A Midsummer Night's Dream By William Shakespeare Act II: Scene 2

O, I am out of breath in this fond chase!
The more my prayer, the lesser is my grace.
Happy is Hermia, wheresoe'er she lies,
For she hath blessed and attractive eyes.
How came her eyes so bright? Not with salt tears:
If so, my eyes are oftener wash'd than hers.
No, no, I am as ugly as a bear;
For beasts that meet me run away for fear:
Therefore no marvel though Demetrius
Do, as a monster, fly my presence thus.
What wicked and dissembling glass of mine
Made me compare with Hermia's sphery eyne? —
But who is here? — Lysander! on the ground!
Dead? or asleep? I see no blood, no wound.
Lysander, if you live, good sir, awake.

And run through fire I will for thy sweet sake.
Transparent Helena! Nature shows art,
That through thy bosom makes me see thy heart.
Where is Demetrius? O, how fit a word
Is that vile name to perish on my sword!

Do not say so, Lysander; say not so:
What though he love your Hermia? Lord, what though?
Yet Hermia still loves you: then be content.

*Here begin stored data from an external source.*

(* ===== verification/Json.v ===== *)
(** * JSON values

    [serde_json::Value]: the tagged union its documentation gives.  An object
    is the list of its members in key order ([BTreeMap]); integers keep the
    sign split of [serde_json::Number], floats are carried as their lexeme
    (nothing modelled here computes with them). *)
From stdpp Require Import base list strings.
From Stdlib Require Import ZArith NArith Lia Ascii String Sorted.
From S2P Require Import Prelude RustStr.

Inductive value : Type :=
| JNull
| JBool (b : bool)
| JPos (n : N)
| JNeg (z : Z)
| JFloat (lexeme : string)
| JString (s : string)
| JArray (l : list value)
| JObject (members : list (string * value)).

(** [BTreeMap::get] / [Value::get(key)]: [None] when the value is no object. *)
Fixpoint assoc_get (key : string) (m : list (string * value)) : option value :=
  match m with
  | [] => None
  | (k, v) :: rest => if String.eqb k key then Some v else assoc_get key rest
  end.

Definition get (key : string) (v : value) : option value :=
  match v with JObject m => assoc_get key m | _ => None end.

(** [BTreeMap::insert]: replace in place, or add at the key's position. *)
Fixpoint assoc_insert (key : string) (x : value) (m : list (string * value)) :
    list (string * value) :=
  match m with
  | [] => [(key, x)]
  | (k, v) :: rest =>
      if String.eqb k key then (key, x) :: rest
      else if String.ltb key k then (key, x) :: m
      else (k, v) :: assoc_insert key x rest
  end.

(** [as_object_mut] followed by [insert]; anything but an object is unchanged. *)
Definition obj_insert (key : string) (x : value) (v : value) : value :=
  match v with JObject m => JObject (assoc_insert key x m) | _ => v end.

Definition is_object (v : value) : bool :=
  match v with JObject _ => true | _ => false end.
Definition as_u64 (v : value) : option N :=
  match v with JPos n => Some n | _ => None end.
Definition as_str (v : value) : option string :=
  match v with JString s => Some s | _ => None end.
Definition as_bool (v : value) : option bool :=
  match v with JBool b => Some b | _ => None end.
Definition as_array (v : value) : option (list value) :=
  match v with JArray l => Some l | _ => None end.

(** ** Lemmas *)

Lemma assoc_get_insert (k : string) x m : assoc_get k (assoc_insert k x m) = Some x.
Proof.
  induction m as [|[k' v] m IH]; simpl; [by rewrite String.eqb_refl|].
  destruct (String.eqb k' k) eqn:E; simpl; [by rewrite String.eqb_refl|].
  destruct (String.ltb k k'); simpl; [by rewrite String.eqb_refl | by rewrite E].
Qed.

Lemma assoc_get_insert_ne (k k' : string) x m :
  k <> k' -> assoc_get k' (assoc_insert k x m) = assoc_get k' m.
Proof.
  intros Hne. assert (Hk : String.eqb k k' = false) by by apply String.eqb_neq.
  induction m as [|[j v] m IH]; simpl; [by rewrite Hk|].
  destruct (String.eqb_spec j k) as [->|Hj]; simpl; [by rewrite Hk|].
  destruct (String.ltb k j); simpl; [by rewrite Hk | by rewrite IH].
Qed.

Lemma get_obj_insert (k : string) x v :
  is_object v = true -> get k (obj_insert k x v) = Some x.
Proof. destruct v; simpl; try done. intros _. apply assoc_get_insert. Qed.

Lemma get_obj_insert_ne (k k' : string) x v :
  k <> k' -> get k' (obj_insert k x v) = get k' v.
Proof. destruct v; simpl; try done. apply assoc_get_insert_ne. Qed.

Lemma is_object_insert (k : string) x v : is_object (obj_insert k x v) = is_object v.
Proof. by destruct v. Qed.

#[export] Hint Rewrite @assoc_get_insert @is_object_insert : omon_rw.

(** ** Objects in key order

    The members of an object are sorted by key, so two objects with the same
    members are the same. *)
Definition key_before (a b : string * value) : Prop := String.ltb a.1 b.1 = true.
Notation in_order := (StronglySorted key_before).

Lemma ltb_lt (a b : string) : String.ltb a b = true <-> String.compare a b = Lt.
Proof. unfold String.ltb. by destruct (String.compare a b). Qed.

Lemma ltb_trans (a b c : string) : String.ltb a b = true -> String.ltb b c = true -> String.ltb a c = true.
Proof.
  rewrite !ltb_lt. revert b c. induction a as [|x a IH]; intros [|y b] [|z c]; simpl; try done.
  unfold Ascii.compare. destruct (N.compare_spec (N_of_ascii x) (N_of_ascii y)) as [E1|E1|E1], (N.compare_spec (N_of_ascii y) (N_of_ascii z)) as [E2|E2|E2];
    destruct (N.compare_spec (N_of_ascii x) (N_of_ascii z)) as [E3|E3|E3]; try done; try lia. apply IH.
Qed.

Lemma ltb_irrefl (a : string) : String.ltb a a = false.
Proof.
  apply not_true_iff_false. rewrite ltb_lt. intros E. pose proof (String.compare_antisym a a) as A. by rewrite E in A.
Qed.

Lemma ltb_total (a b : string) : a <> b -> String.ltb a b = false -> String.ltb b a = true.
Proof.
  intros Hne. unfold String.ltb. rewrite (String.compare_antisym b a). destruct (String.compare a b) eqn:E; try done.
  by apply String.compare_eq_iff in E.
Qed.

Lemma in_order_insert k x m : in_order m -> in_order (assoc_insert k x m).
Proof.
  induction 1 as [|[k' v] m Hm IH Hh]; simpl; [by repeat constructor|].
  destruct (String.eqb_spec k' k) as [->|Hne]; [by constructor|].
  destruct (String.ltb k k') eqn:E.
  - constructor; [by constructor|]. constructor; [done|]. eapply Forall_impl; [exact Hh|].
    intros p Hp. unfold key_before in *. simpl in *. by apply (ltb_trans _ k').
  - constructor; [done|]. apply ltb_total in E; [|done]. clear - Hh E. rewrite Forall_forall in *.
    induction m as [|[j w] m IHm]; simpl; [by intros y ->%list_elem_of_singleton|].
    destruct (String.eqb j k), (String.ltb k j); intros y [->|Hy]%elem_of_cons; try done; try (by apply Hh; left); try (by apply Hh; right); try (by apply Hh);
      try (apply IHm; [|done]; intros z Hz; apply Hh; by right).
Qed.

Lemma in_order_select p m : in_order m -> in_order (List.filter p m).
Proof.
  induction 1 as [|a m Hm IH Hh]; simpl; [constructor|]. destruct (p a); [|done]. constructor; [done|].
  rewrite Forall_forall in *. intros x Hx. apply Hh. apply list_elem_of_In in Hx. apply list_elem_of_In. by apply filter_In in Hx as [? _].
Qed.

Lemma assoc_get_after k (m : list (string * value)) : Forall (fun p => String.ltb k p.1 = true) m -> assoc_get k m = None.
Proof.
  induction 1 as [|[j v] m Hj _ IH]; simpl in *; [done|]. destruct (String.eqb_spec j k) as [E|]; [by rewrite E, ltb_irrefl in Hj|done].
Qed.

Lemma in_order_ext m m' : in_order m -> in_order m' -> (forall k, assoc_get k m = assoc_get k m') -> m = m'.
Proof.
  intros Hm. revert m'. induction Hm as [|[k v] m Hm IH Hh]; intros m' Hm' E.
  - destruct m' as [|[k v] m']; [done|]. specialize (E k). simpl in E. by rewrite String.eqb_refl in E.
  - destruct Hm' as [|[k' v'] m' Hm' Hh']; [specialize (E k); simpl in E; by rewrite String.eqb_refl in E|].
    assert (k = k') as <-.
    { destruct (String.ltb k k') eqn:L; [|destruct (String.eqb_spec k k') as [|Hne]; [done|]; apply ltb_total in L; [|done]].
      - specialize (E k). simpl in E. rewrite String.eqb_refl in E. destruct (String.eqb_spec k' k) as [->|]; [by rewrite ltb_irrefl in L|].
        rewrite assoc_get_after in E; [done|]. eapply Forall_impl; [exact Hh'|]. intros p Hp. by apply (ltb_trans _ k').
      - specialize (E k'). simpl in E. rewrite String.eqb_refl in E. destruct (String.eqb_spec k k') as [|]; [done|].
        rewrite assoc_get_after in E; [done|]. eapply Forall_impl; [exact Hh|]. intros p Hp. by apply (ltb_trans _ k). }
    assert (v = v') as <-. { specialize (E k). simpl in E. rewrite String.eqb_refl in E. by injection E. }
    f_equal. apply IH; [done|]. intros j. specialize (E j). simpl in E. destruct (String.eqb_spec k j) as [Ek|]; [|done].
    rewrite <- Ek. by rewrite !assoc_get_after.
Qed.

Lemma assoc_get_select (p : string -> bool) k (m : list (string * value)) :
  assoc_get k (List.filter (fun a => p a.1) m) = if p k then assoc_get k m else None.
Proof.
  induction m as [|[j v] m IH]; simpl; [by destruct (p k)|].
  destruct (String.eqb_spec j k) as [->|Hne]; [destruct (p k); simpl; by rewrite ?String.eqb_refl|].
  destruct (p j); simpl; [|done]. by destruct (String.eqb_spec j k).
Qed.

Lemma assoc_get_None k (m : list (string * value)) : assoc_get k m = None <-> k ∉ map fst m.
Proof.
  induction m as [|[j v] m IH]; simpl; [split; [intros _; apply not_elem_of_nil|done]|].
  rewrite not_elem_of_cons. destruct (String.eqb_spec j k) as [->|]; [naive_solver|]. rewrite IH. naive_solver.
Qed.

(** A map built by insertions. *)
Definition insert_all (l m : list (string * value)) : list (string * value) := fold_left (fun m p => assoc_insert p.1 p.2 m) l m.

Lemma in_order_insert_all l m : in_order m -> in_order (insert_all l m).
Proof. revert m. induction l as [|p l IH]; intros m Hm; [done|]. apply IH. by apply in_order_insert. Qed.

Lemma assoc_get_insert_all l m k :
  NoDup (map fst l) -> assoc_get k (insert_all l m) = match assoc_get k l with Some v => Some v | None => assoc_get k m end.
Proof.
  revert m. induction l as [|[j v] l IH]; intros m Hn; [done|]. apply NoDup_cons in Hn as [Hj Hn]. simpl.
  unfold insert_all in *. simpl. rewrite IH by done. destruct (String.eqb_spec j k) as [->|Hne].
  - apply assoc_get_None in Hj. simpl in Hj. by rewrite Hj, assoc_get_insert.
  - by rewrite assoc_get_insert_ne.
Qed.

Lemma in_order_NoDup m : in_order m -> NoDup (map fst m).
Proof.
  induction 1 as [|[k v] m Hm IH Hh]; simpl; [constructor|]. constructor; [|done].
  apply assoc_get_None, assoc_get_after. exact Hh.
Qed.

Content with Hermia? No: I do repent
The tedious minutes I with her have spent.
Not Hermia but Helena I love:
Who will not change a raven for a dove?
The will of man is by his reason sway'd;
And reason says you are the worthier maid.
Things growing are not ripe until their season;
So I, being young, till now ripe not to reason;
And touching now the point of human skill,
Reason becomes the marshal to my will,
And leads me to your eyes, where I o'erlook
Love's stories, written in love's richest book.

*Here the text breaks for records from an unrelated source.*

(* ===== verification/Db.v ===== *)
(** * Statements, transactions and faults

    The stores of the gateway are SQLite tables reached through [sqlx].  A
    table is the list of its rows; an SQL statement of the source is a function
    on tables; a handler is a computation that runs statements one after the
    other, any of which may fail.  The outcome of each statement to come is the
    list [faults] of the world: [Some msg] makes the next statement return that
    database error and change nothing, [None] (or the end of the list) lets it
    run.  [transaction] is [pool.begin()] ... [tx.commit()]: an error inside,
    or of the commit, leaves the tables as they were. *)
From stdpp Require Import base list strings.
From Stdlib Require Import ZArith Lia Sorted.
From S2P Require Import Prelude.

(** [crate::OmonError], the nested serenity error as its text.  [Panicked] is
    not a value of the source: a panic unwinds through [?] as an error does and
    drops an open transaction. *)
Inductive OmonError : Type :=
| Database (m : string)
| Multiplexer (m : string)
| Discord (m : string)
| Llm (m : string)
| ToolExecution (m : string)
| Approval (m : string)
| Config (m : string)
| Panicked (m : string).

#[export] Instance OmonError_eq_dec : EqDecision OmonError.
Proof. solve_decision. Defined.

Section Monad.
Context {S : Type}.

Record world : Type := mkWorld { st : S; faults : list (option string) }.

Definition M (A : Type) : Type := world -> result A OmonError * world.

Definition ret {A} (a : A) : M A := fun w => (Ok a, w).
Definition fail {A} (e : OmonError) : M A := fun w => (Err e, w).
Definition bind {A B} (m : M A) (k : A -> M B) : M B := fun w =>
  match m w with
  | (Ok a, w') => k a w'
  | (Err e, w') => (Err e, w')
  end.

(** One statement, which may itself report an error (a violated constraint). *)
Definition exec {A} (f : S -> result A OmonError * S) : M A := fun w =>
  match faults w with
  | Some msg :: rest => (Err (Database msg), mkWorld (st w) rest)
  | rest => let '(r, s') := f (st w) in (r, mkWorld s' (tail rest))
  end.

Definition stmt {A} (f : S -> A * S) : M A :=
  exec (fun s => let '(a, s') := f s in (Ok a, s')).
Definition query {A} (f : S -> A) : M A := stmt (fun s => (f s, s)).

(** In-memory steps and the clock never fail. *)
Definition mem {A} (f : S -> A * S) : M A := fun w =>
  let '(a, s') := f (st w) in (Ok a, mkWorld s' (faults w)).

(** [let _ = ...], [if let Err(e) = ...], [match ...]: the error is a value. *)
Definition attempt {A} (m : M A) : M (result A OmonError) := fun w =>
  let '(r, w') := m w in (Ok r, w').

Definition lift {A} (r : result A OmonError) : M A := fun w => (r, w).

Definition transaction {A} (body : M A) : M A := fun w =>
  match exec (fun s => (Ok tt, s)) w with
  | (Err e, w') => (Err e, w')
  | (Ok _, w1) =>
      match body w1 with
      | (Err e, w2) => (Err e, mkWorld (st w1) (faults w2))
      | (Ok a, w2) =>
          match exec (fun s => (Ok tt, s)) w2 with
          | (Err e, w3) => (Err e, mkWorld (st w1) (faults w3))
          | (Ok _, w3) => (Ok a, w3)
          end
      end
  end.

(** Running one item after the other, keeping the state. *)
Fixpoint for_each {X} (f : X -> M unit) (l : list X) : M unit :=
  match l with
  | [] => ret tt
  | x :: rest => bind (f x) (fun _ => for_each f rest)
  end.

(** [run]: no statement fails. *)
Definition run {A} (m : M A) (s : S) : result A OmonError * S :=
  let '(r, w) := m (mkWorld s []) in (r, st w).
End Monad.
Arguments world S : clear implicits.
Arguments M S A : clear implicits.

(** A computation on one part of a larger state, over the same connection. *)
Definition zoom {S T A} (get : S -> T) (put : T -> S -> S) (m : M T A) : M S A := fun w =>
  let '(r, w') := m (mkWorld (get (st w)) (faults w)) in (r, mkWorld (put (st w') (st w)) (faults w')).

Declare Scope db_scope.
Delimit Scope db_scope with db.
Notation "x <- m ;; k" := (bind m (fun x => k))
  (at level 100, m at next level, k at level 200, right associativity) : db_scope.
Notation "m ;;; k" := (bind m (fun _ => k))
  (at level 100, k at level 200, right associativity) : db_scope.

(** ** Tables *)
Section Table.
Context {R : Type}.

Definition select (p : R -> bool) (t : list R) : list R := List.filter p t.
Definition count (p : R -> bool) (t : list R) : nat := length (select p t).
Definition delete_where (p : R -> bool) (t : list R) : list R :=
  List.filter (fun r => negb (p r)) t.
Definition update_where (p : R -> bool) (f : R -> R) (t : list R) : list R :=
  map (fun r => if p r then f r else r) t.

(** [ORDER BY key ASC]; rows with equal keys stay in table order. *)
Fixpoint insert_by (key : R -> Z) (r : R) (l : list R) : list R :=
  match l with
  | [] => [r]
  | x :: rest => if (key x <=? key r)%Z then x :: insert_by key r rest else r :: l
  end.
Definition order_by (key : R -> Z) (t : list R) : list R :=
  fold_left (fun acc r => insert_by key r acc) t [].
End Table.

(** ** Invariants of computations *)
Section Preserve.
Context {S : Type}.

(** [I] survives [m], whatever statements fail. *)
Definition preserves {A} (I : S -> Prop) (m : M S A) : Prop :=
  forall w, I (st w) -> I (st (snd (m w))).

Lemma preserves_ret {A} I (a : A) : preserves I (ret a).
Proof. by intros w. Qed.
Lemma preserves_fail {A} I e : preserves I (fail (A:=A) e).
Proof. by intros w. Qed.
Lemma preserves_lift {A} I (r : result A OmonError) : preserves I (lift r).
Proof. by intros w. Qed.

Lemma preserves_bind_lift {A B} I (r : result A OmonError) (k : A -> M S B) :
  (forall a, r = Ok a -> preserves I (k a)) -> preserves I (bind (lift r) k).
Proof. intros Hk w HI. unfold bind, lift. destruct r as [a|e]; [by apply Hk|done]. Qed.

Lemma preserves_bind {A B} I (m : M S A) (k : A -> M S B) :
  preserves I m -> (forall a, preserves I (k a)) -> preserves I (bind m k).
Proof.
  intros Hm Hk w HI. unfold bind. specialize (Hm w HI).
  destruct (m w) as [[a|e] w']; [by apply Hk | done].
Qed.

Lemma preserves_exec {A} (I : S -> Prop) (f : S -> result A OmonError * S) :
  (forall s, I s -> I (snd (f s))) -> preserves I (exec f).
Proof.
  intros Hf w HI. unfold exec. specialize (Hf _ HI).
  destruct (f (st w)) as [r s'] eqn:E.
  destruct (faults w) as [|[msg|] rest]; simpl; by rewrite ?E.
Qed.

Lemma preserves_stmt {A} (I : S -> Prop) (f : S -> A * S) :
  (forall s, I s -> I (snd (f s))) -> preserves I (stmt f).
Proof.
  intros Hf. apply preserves_exec. intros s HI. specialize (Hf s HI). by destruct (f s).
Qed.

Wherefore was I to this keen mockery born?
When at your hands did I deserve this scorn?
Is't not enough, is't not enough, young man,
That I did never, no, nor never can
Deserve a sweet look from Demetrius' eye,
But you must flout my insufficiency?
Good troth, you do me wrong, — good sooth, you do —
In such disdainful manner me to woo.
But fare you well: perforce I must confess,
I thought you lord of more true gentleness.
O, that a lady of one man refus'd
Should of another therefore be abus'd!


She sees not Hermia: — Hermia, sleep thou there;
And never mayst thou come Lysander near!
For, as a surfeit of the sweetest things
The deepest loathing to the stomach brings;
Or, as the heresies that men do leave
Are hated most of those they did deceive;
So thou, my surfeit and my heresy,
Of all be hated, but the most of me!
And, all my powers, address your love and might
To honour Helen, and to be her knight!


Help me, Lysander, help me! do thy best
To pluck this crawling serpent from my breast!
Ay me, for pity! — What a dream was here!
Lysander, look how I do quake with fear!
Methought a serpent eat my heart away,
And you sat smiling at his cruel prey. —
Lysander! what, removed? Lysander! lord!
What, out of hearing? gone? no sound, no word?
Alack, where are you? speak, an if you hear;
Speak, of all loves! I swoon almost with fear.
No? — then I well perceive you are not nigh:
Either death or you I'll find immediately.